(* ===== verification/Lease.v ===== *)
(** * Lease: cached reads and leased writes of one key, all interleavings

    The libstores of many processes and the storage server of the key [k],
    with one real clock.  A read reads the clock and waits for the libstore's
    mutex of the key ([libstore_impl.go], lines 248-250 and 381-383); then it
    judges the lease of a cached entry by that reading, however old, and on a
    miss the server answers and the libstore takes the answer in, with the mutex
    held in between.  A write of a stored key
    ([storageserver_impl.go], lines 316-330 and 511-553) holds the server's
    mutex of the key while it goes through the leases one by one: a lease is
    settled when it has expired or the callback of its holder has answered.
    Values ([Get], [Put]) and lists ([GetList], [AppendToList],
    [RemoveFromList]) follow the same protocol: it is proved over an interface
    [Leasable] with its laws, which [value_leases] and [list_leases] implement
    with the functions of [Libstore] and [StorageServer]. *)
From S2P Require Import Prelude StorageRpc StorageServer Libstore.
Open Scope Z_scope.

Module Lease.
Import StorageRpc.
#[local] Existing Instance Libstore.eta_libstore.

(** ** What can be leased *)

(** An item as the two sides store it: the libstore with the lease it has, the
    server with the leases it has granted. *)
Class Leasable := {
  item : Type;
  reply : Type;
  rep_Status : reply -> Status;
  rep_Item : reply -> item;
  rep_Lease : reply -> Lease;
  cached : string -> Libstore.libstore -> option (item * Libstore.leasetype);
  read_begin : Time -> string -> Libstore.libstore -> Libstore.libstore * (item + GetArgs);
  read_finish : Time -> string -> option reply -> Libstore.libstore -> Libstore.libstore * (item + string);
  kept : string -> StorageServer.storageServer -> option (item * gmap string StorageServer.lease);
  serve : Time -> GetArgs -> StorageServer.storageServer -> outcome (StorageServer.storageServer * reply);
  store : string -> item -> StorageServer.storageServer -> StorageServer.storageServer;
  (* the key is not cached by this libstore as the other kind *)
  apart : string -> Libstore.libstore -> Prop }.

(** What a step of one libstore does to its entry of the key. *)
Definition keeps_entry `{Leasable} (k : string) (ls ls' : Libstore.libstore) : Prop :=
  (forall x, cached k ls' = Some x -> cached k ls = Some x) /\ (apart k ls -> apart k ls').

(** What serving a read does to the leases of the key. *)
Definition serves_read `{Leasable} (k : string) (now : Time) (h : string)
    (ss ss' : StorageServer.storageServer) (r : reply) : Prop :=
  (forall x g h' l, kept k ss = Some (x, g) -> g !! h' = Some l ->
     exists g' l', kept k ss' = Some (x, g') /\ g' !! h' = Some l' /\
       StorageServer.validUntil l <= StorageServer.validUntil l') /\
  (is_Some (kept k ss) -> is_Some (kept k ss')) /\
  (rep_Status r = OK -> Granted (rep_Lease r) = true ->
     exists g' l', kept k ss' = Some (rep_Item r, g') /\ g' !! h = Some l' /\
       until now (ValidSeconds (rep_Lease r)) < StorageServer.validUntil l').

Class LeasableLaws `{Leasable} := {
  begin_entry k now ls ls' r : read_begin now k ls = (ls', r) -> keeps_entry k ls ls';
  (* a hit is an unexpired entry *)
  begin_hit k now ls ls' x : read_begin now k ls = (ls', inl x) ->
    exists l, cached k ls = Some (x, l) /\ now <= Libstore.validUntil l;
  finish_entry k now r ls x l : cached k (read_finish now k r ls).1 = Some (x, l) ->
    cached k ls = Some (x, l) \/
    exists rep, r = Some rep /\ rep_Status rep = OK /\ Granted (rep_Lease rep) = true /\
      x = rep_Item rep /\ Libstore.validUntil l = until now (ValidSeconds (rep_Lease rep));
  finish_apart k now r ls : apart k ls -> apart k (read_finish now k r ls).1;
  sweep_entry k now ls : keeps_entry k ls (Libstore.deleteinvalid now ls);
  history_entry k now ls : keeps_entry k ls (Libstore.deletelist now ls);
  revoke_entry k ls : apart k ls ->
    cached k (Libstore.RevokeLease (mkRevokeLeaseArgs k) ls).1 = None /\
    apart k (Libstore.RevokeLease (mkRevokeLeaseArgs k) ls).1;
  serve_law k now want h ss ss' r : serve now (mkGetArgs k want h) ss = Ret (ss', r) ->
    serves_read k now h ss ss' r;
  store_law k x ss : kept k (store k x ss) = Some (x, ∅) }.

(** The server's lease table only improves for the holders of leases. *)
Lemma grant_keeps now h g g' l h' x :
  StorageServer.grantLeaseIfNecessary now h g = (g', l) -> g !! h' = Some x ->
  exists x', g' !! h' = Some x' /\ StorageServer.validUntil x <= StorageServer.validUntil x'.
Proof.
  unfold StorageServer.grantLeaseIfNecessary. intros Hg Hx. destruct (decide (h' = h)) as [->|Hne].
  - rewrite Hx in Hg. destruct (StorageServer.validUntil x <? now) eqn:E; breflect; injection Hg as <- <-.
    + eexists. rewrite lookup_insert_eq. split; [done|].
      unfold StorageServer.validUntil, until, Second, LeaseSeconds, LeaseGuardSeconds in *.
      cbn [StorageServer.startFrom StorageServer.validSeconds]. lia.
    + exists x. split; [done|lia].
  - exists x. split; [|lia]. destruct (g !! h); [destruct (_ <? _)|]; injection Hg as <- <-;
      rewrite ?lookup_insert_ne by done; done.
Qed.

□ □ □ □ □ □ □

_What you will do_
Everything from the line containing "StorageServer.grantLeaseIfNecessary now h" to the last line of the material above should be printed exactly, both ends included.

_Your response_
  StorageServer.grantLeaseIfNecessary now h g = (g', l) -> g !! h' = Some x ->
  exists x', g' !! h' = Some x' /\ StorageServer.validUntil x <= StorageServer.validUntil x'.
Proof.
  unfold StorageServer.grantLeaseIfNecessary. intros Hg Hx. destruct (decide (h' = h)) as [->|Hne].
  - rewrite Hx in Hg. destruct (StorageServer.validUntil x <? now) eqn:E; breflect; injection Hg as <- <-.
    + eexists. rewrite lookup_insert_eq. split; [done|].
      unfold StorageServer.validUntil, until, Second, LeaseSeconds, LeaseGuardSeconds in *.
      cbn [StorageServer.startFrom StorageServer.validSeconds]. lia.
    + exists x. split; [done|lia].
  - exists x. split; [|lia]. destruct (g !! h); [destruct (_ <? _)|]; injection Hg as <- <-;
      rewrite ?lookup_insert_ne by done; done.
Qed.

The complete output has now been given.